Hardware based key encryption to strengthen passwords / 2 factor auth?
we currently have:
internal class DesktopDatabaseConfig(private val dbDir: Path, private val keyDir: Path) :
DatabaseConfig {
override fun getDatabaseDirectory(): File = dbDir.toFile()
override fun getDatabaseKeyDirectory(): File = keyDir.toFile()

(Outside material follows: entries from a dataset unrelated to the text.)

(** [Array.prototype.sort(cmp)]: the sort is stable and, for a consistent
    comparator, its result is determined by that; it is embedded as a
    stable insertion sort. A positive [cmp a b] puts [b] before [a]; a
    negative one, a zero and a NaN (which counts as [+0]) keep [a] before
    [b]. *)
Section Sort.
Context {A : Type} (cmp : A -> A -> number).

Fixpoint sort_insert (x : A) (l : list A) : list A :=
  match l with
  | [] => [x]
  | y :: l' =>
      if 0 <? cmp x y then y :: sort_insert x l' else x :: l
  end.

Definition array_sort (l : list A) : list A :=
  fold_right sort_insert [] l.
End Sort.

(** [(a, b) => b.sum - a.sum] *)
Definition by_sum_desc (a b : Row) : number := sum b - sum a.

(** The body of the [useMemo]: [{ totalSum, rows }]. *)
Definition summary (products : list Product) : number * list Row :=
  let acc := summary_loop products in
  let total := snd acc in
  let out := map (mkOut total) (fst acc) in
  (total, array_sort by_sum_desc out).

Definition totalSum (products : list Product) : number := fst (summary products).
Definition rows (products : list Product) : list Row := snd (summary products).

(** ** Component state *)

Record State : Type := mkState {
  products : list Product;
  categories : list Category;
  newCat : jsstring;
  openAddCat : bool
}.

(** [["Xitoy", "O'zbekiston"]], the fallback of the first load and the
    value [resetAll] installs. *)
Definition default_categories : list Category :=
  [lit "Xitoy"; lit "O'zbekiston"].

Definition setProducts (f : list Product -> list Product) (st : State) : State :=
  {| products := f (products st);
     categories := categories st;
     newCat := newCat st;
     openAddCat := openAddCat st |}.

Definition setCategories (f : list Category -> list Category) (st : State) : State :=
  {| products := products st;
     categories := f (categories st);
     newCat := newCat st;
     openAddCat := openAddCat st |}.

Definition setNewCat (v : jsstring) (st : State) : State :=
  {| products := products st;
     categories := categories st;
     newCat := v;
     openAddCat := openAddCat st |}.

Definition setOpenAddCat (b : bool) (st : State) : State :=
  {| products := products st;
     categories := categories st;
     newCat := newCat st;
     openAddCat := b |}.

(** [addRow]; the fresh identifier [uuid()] is an input. *)
Definition addRow (fresh : jsstring) (st : State) : State :=
  setProducts
    (fun prev =>
       prev ++ [ {| id := fresh;
                    name := [];
                    qty := 0;
                    price := 0;
                    category := hd [] (categories st) |} ])
    st.

(** [removeRow]: [prev.filter((p) => p.id !== id)] *)
Definition removeRow (i : jsstring) (st : State) : State :=
  setProducts (filter (fun p => negb (str_eqb (id p) i))) st.

(** [{ ...p, ...patch }] *)
Definition spread (p : Product) (patch : PartialProduct) : Product :=
  {| id := match patch_id patch with Some v => v | None => id p end;
     name := match patch_name patch with Some v => v | None => name p end;
     qty := match patch_qty patch with Some v => v | None => qty p end;
     price := match patch_price patch with Some v => v | None => price p end;
     category :=
       match patch_category patch with Some v => v | None => category p end |}.

(** [updateRow]: [prev.map((p) => (p.id === id ? { ...p, ...patch } : p))] *)
Definition updateRow (i : jsstring) (patch : PartialProduct) (st : State) : State :=
  setProducts (map (fun p => if str_eqb (id p) i then spread p patch else p)) st.

(** [addCategory]; the label is the text field's state [newCat]. *)
Definition addCategory (st : State) : State :=
  let trimmed := trim (newCat st) in
  if str_falsy trimmed then st
  else
    let st1 :=
      if negb (includes (categories st) trimmed)
      then setCategories (fun c => c ++ [trimmed]) st
      else st in
    setOpenAddCat false (setNewCat [] st1).

(** Typing [label] into the dialog's field ([onChange]) and confirming. *)
Definition addCategoryLabel (label : jsstring) (st : State) : State :=
  addCategory (setNewCat label st).

(** [resetAll]; [answer] is what [confirm(...)] returned. *)
Definition resetAll (answer : bool) (st : State) : State :=
  if negb answer then st
  else setCategories (fun _ => default_categories) (setProducts (fun _ => []) st).

(** ** Persistence *)

(** [localStorage] as a key-value store: [getItem] gives [null] ([None])
    for an absent key. *)
Definition Storage := jsstring -> option jsstring.

Inductive completion (T : Type) : Type :=
| Returned (v : T)
| Thrown.
Arguments Returned {T} v.
Arguments Thrown {T}.

Section LoadLS.
Context {T : Type}.
(** [JSON.parse(raw) as T]: [None] when it throws a [SyntaxError]. *)
Variable JSON_parse : jsstring -> option T.

(** The [try] block of [loadLS]. *)
Definition loadLS_try (ls : Storage) (key : jsstring) (fallback : T)
  : completion T :=
  match ls key with
  | None => Returned fallback
  | Some raw =>
      if str_falsy raw then Returned fallback
      else match JSON_parse raw with
           | Some v => Returned v
           | None => Thrown
           end
  end.

(** [loadLS]: the [catch] clause returns [fallback]. *)
Definition loadLS (ls : Storage) (key : jsstring) (fallback : T) : T :=
  match loadLS_try ls key fallback with
  | Returned v => v
  | Thrown => fallback
  end.
End LoadLS.


(** ** Persistence: writing, and the effects around the state *)

(** What the component's effects act on: the store and the console. *)
Record World : Type := mkWorld {
  storage : Storage;
  console : list jsstring
}.

Section SaveLS.
Context {T : Type}.
(** [JSON.stringify(value)] on plain data. *)
Variable JSON_stringify : T -> jsstring.
(** Whether the store takes a write; [setItem] throws when it does not
    (the quota is exceeded). *)
Variable accepts : Storage -> jsstring -> jsstring -> bool.

(** [localStorage.setItem(key, value)] *)
Definition setItem (ls : Storage) (key value : jsstring) : completion Storage :=
  if accepts ls key value
  then Returned (fun k => if str_eqb k key then Some value else ls k)
  else Thrown.

(** [saveLS]: the [catch] clause logs and goes on. *)
Definition saveLS (key : jsstring) (value : T) (w : World) : World :=
  match setItem (storage w) key (JSON_stringify value) with
  | Returned ls => {| storage := ls; console := console w |}
  | Thrown => {| storage := storage w; console := console w ++ [lit "CATCHED"] |}
  end.
End SaveLS.

Definition LS_PRODUCTS : jsstring := lit "app.products".
Definition LS_CATEGORIES : jsstring := lit "app.categories".

Section Component.
Variable parse_categories : jsstring -> option (list Category).
Variable parse_products : jsstring -> option (list Product).
Variable stringify_categories : list Category -> jsstring.
Variable stringify_products : list Product -> jsstring.
Variable accepts : Storage -> jsstring -> jsstring -> bool.

(** The two [useState] initialisers; [uuid1] and [uuid2] are the results of
    the two [uuid()] calls of the products' fallback. *)
Definition initial_state (uuid1 uuid2 : jsstring) (ls : Storage) : State :=
  {| categories := loadLS parse_categories ls LS_CATEGORIES default_categories;
     products :=
       loadLS parse_products ls LS_PRODUCTS
         [ {| id := uuid1; name := lit "Telefon"; qty := 10;
              price := 200; category := lit "Xitoy" |};
           {| id := uuid2; name := lit "Non"; qty := 20;
              price := 10; category := lit "O'zbekiston" |} ];
     newCat := [];
     openAddCat := false |}.

(** [useEffect(() => saveLS(LS_PRODUCTS, products), [products])] *)
Definition products_effect (st : State) (w : World) : World :=
  saveLS stringify_products accepts LS_PRODUCTS (products st) w.

(** [useEffect(() => saveLS(LS_CATEGORIES, categories), [categories])] *)
Definition categories_effect (st : State) (w : World) : World :=
  saveLS stringify_categories accepts LS_CATEGORIES (categories st) w.

(** Both effects, in the order they are declared, as after the first render
    or after a change of both arrays. *)
Definition run_effects (st : State) (w : World) : World :=
  categories_effect st (products_effect st w).
End Component.

(** ** Showing a share *)

(** [Math.round(x)] as ECMAScript defines it: [x] itself when it is not
    finite or is an integer, and otherwise the integer closest to [x], the
    one towards [+∞] of two equally close; a result of magnitude zero has
    the sign of [x]. *)
Definition Math_round (x : number) : number :=
  match Prim2SF x with
  | S754_finite s m (Zneg k) =>
      let q := (Zpos m / 2 ^ Zpos k)%Z in
      let r := (Zpos m mod 2 ^ Zpos k)%Z in
      let up := if s then (2 ^ Zpos k <? 2 * r)%Z
                else (2 ^ Zpos k <=? 2 * r)%Z in
      let v := of_uint63 (Uint63.of_Z (if up then q + 1 else q)) in
      if s then - v else v
  | _ => x
  end.

Section FmtPct.
Variable Number_toString : number -> jsstring.

(** [fmtPct]; the conversion of a number to a string in the template
    literal is an input. *)
Definition fmtPct (n : number) : jsstring :=
  if negb (finite n) then lit "0%"
  else
    let val := Math_round (n * 100) / 100 in
    Number_toString val ++ lit "%".
End FmtPct.

(** ** What the specification says, in its own words *)

(** A field's numeric value, a non-numeric one counting as zero. *)
Definition value_or_zero (x : number) : number :=
  if is_nan x then 0 else x.
(* ===== verification/_CoqProject ===== *)
-Q . S2P
Prelude.v
Threads.v
GoStrings.v
GoNet.v
GoFormat.v
Url.v
Mtls.v
NodeTypes.v
Gorm.v
Terminal.v
NodesRepo.v
NodesNetwork.v
NodesRefresh.v
NodesCreate.v
NodesQueries.v
NodesDemo.v
NodesReference.v
PublicServices.v
NodeConfigs.v
Config.v
Base64.v
Aes.v
JoinStore.v
CommandTypes.v
JoinClient.v
Addresses.v
NetworkApps.v
Docker.v
Ssh.v
World.v
DockerSocket.v
LocalJoin.v
LocalService.v
LocalNodes.v
ApiCommands.v
Commands.v
Reconcile.v
Machines.v
Startup.v
Lifecycle.v
Routes.v
WorldNetwork.v
Capacity.v
CommandTree.v
Remote.v
Handshake.v
Concurrent.v
Invitations.v
Cli.v
CommandLine.v
Database.v
Main.v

override fun getKeyStrengthener(): KeyStrengthener? = null
}
while Android supports some kind of key strengthening based on Android APIs:
class AndroidKeyStrengthener implements KeyStrengthener {
private static final Logger LOG =
getLogger(AndroidKeyStrengthener.class.getName());
private static final String KEY_STORE_TYPE = "AndroidKeyStore";
private static final String PROVIDER_NAME = "AndroidKeyStore";
private static final String KEY_ALIAS = "db";
private static final int KEY_BITS = 256;
private final List<AlgorithmParameterSpec> specs;
AndroidKeyStrengthener() {
KeyGenParameterSpec noStrongBox =
new KeyGenParameterSpec.Builder(KEY_ALIAS, PURPOSE_SIGN)
.setKeySize(KEY_BITS)
.build();
if (SDK_INT >= 28) {
// Prefer StrongBox if available
KeyGenParameterSpec strongBox =
new KeyGenParameterSpec.Builder(KEY_ALIAS, PURPOSE_SIGN)
.setIsStrongBoxBacked(true)
.setKeySize(KEY_BITS)
.build();
specs = asList(strongBox, noStrongBox);
} else {
specs = singletonList(noStrongBox);
}
}
…
I think there are devices such as special USB-dongles that can be plugged into ordinary computers and act as such strenghteners maybe? Or something like smartcards?